Task to complete - From the listing below, return each line that includes "range".

----

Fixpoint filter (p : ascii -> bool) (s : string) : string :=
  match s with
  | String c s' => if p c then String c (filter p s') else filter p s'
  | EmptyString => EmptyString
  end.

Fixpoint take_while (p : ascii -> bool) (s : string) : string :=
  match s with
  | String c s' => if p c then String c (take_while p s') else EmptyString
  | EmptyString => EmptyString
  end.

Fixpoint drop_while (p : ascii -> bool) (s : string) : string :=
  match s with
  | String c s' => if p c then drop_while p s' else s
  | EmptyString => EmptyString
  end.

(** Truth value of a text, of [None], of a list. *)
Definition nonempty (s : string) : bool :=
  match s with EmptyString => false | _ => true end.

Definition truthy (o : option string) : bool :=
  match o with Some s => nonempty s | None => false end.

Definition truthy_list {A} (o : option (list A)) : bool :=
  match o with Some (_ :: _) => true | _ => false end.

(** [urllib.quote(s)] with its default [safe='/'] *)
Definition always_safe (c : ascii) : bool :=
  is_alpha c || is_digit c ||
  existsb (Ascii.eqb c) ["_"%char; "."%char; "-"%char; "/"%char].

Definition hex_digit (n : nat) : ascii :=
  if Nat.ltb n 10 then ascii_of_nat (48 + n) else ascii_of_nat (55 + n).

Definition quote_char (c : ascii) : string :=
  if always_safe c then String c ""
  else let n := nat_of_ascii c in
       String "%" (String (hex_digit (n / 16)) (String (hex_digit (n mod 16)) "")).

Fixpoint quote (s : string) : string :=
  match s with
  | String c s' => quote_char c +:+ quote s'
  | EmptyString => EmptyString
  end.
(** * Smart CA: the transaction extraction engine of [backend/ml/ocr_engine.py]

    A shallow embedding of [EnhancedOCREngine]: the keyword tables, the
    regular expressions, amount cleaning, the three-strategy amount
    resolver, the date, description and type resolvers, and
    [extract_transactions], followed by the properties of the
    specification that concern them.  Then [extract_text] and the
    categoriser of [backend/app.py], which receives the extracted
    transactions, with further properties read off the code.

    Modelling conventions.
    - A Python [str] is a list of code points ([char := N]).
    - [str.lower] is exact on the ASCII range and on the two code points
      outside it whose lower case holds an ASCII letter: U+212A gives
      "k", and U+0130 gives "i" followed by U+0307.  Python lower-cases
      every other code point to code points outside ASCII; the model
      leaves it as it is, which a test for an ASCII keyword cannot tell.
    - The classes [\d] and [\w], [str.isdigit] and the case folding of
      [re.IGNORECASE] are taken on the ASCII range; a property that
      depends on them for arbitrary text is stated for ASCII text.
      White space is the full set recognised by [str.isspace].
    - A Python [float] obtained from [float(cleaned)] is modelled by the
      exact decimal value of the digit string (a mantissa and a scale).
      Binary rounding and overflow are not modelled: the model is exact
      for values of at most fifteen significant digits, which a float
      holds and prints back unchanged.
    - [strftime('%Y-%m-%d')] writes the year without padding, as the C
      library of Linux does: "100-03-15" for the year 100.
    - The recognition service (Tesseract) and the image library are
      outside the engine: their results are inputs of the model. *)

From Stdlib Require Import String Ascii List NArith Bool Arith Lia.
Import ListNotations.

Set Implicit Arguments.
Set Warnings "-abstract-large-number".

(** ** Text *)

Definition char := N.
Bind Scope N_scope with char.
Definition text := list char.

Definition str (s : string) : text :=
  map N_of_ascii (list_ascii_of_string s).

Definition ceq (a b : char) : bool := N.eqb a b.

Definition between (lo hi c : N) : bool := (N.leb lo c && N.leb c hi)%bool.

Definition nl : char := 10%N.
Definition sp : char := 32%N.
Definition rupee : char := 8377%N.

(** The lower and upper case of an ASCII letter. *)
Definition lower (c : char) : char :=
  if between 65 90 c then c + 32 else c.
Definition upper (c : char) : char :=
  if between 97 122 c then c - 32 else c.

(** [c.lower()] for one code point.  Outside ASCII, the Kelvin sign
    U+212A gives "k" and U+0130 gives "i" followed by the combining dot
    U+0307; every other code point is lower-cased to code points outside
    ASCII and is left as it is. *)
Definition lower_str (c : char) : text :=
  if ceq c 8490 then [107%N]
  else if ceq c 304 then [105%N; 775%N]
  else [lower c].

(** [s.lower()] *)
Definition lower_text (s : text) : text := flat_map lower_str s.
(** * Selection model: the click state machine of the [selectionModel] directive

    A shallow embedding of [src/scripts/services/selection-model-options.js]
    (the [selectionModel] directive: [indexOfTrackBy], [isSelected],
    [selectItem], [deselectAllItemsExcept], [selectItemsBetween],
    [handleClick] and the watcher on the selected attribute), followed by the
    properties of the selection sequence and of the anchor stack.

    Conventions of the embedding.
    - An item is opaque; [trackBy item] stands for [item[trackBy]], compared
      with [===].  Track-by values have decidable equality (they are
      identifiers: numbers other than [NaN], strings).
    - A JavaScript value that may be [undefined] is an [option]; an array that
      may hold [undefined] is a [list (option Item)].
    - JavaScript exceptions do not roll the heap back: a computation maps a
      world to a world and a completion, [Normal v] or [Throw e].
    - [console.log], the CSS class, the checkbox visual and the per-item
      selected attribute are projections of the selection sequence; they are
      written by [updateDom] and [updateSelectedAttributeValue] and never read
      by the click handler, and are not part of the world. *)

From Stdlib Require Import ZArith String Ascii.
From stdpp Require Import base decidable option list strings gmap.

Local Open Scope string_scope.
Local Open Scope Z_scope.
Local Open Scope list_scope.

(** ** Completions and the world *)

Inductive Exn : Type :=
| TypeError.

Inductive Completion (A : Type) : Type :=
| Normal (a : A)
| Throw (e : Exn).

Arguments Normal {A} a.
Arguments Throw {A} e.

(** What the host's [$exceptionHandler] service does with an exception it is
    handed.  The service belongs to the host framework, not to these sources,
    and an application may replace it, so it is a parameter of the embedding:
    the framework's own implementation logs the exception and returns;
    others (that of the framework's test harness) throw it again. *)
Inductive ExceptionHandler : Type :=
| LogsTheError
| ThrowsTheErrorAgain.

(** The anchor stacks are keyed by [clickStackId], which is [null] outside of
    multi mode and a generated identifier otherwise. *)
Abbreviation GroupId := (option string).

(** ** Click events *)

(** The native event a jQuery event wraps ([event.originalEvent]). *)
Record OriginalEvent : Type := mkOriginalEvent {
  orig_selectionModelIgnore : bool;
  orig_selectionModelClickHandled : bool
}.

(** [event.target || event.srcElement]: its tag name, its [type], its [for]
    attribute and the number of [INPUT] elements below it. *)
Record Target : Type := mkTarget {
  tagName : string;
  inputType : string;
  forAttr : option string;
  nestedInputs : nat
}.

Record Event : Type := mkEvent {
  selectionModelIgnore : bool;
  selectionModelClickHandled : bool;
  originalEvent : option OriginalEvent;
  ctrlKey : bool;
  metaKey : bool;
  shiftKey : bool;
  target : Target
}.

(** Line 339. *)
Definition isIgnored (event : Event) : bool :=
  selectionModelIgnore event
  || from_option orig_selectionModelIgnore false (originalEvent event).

----

Worked solution -
    - [str.lower] is exact on the ASCII range and on the two code points
      [re.IGNORECASE] are taken on the ASCII range; a property that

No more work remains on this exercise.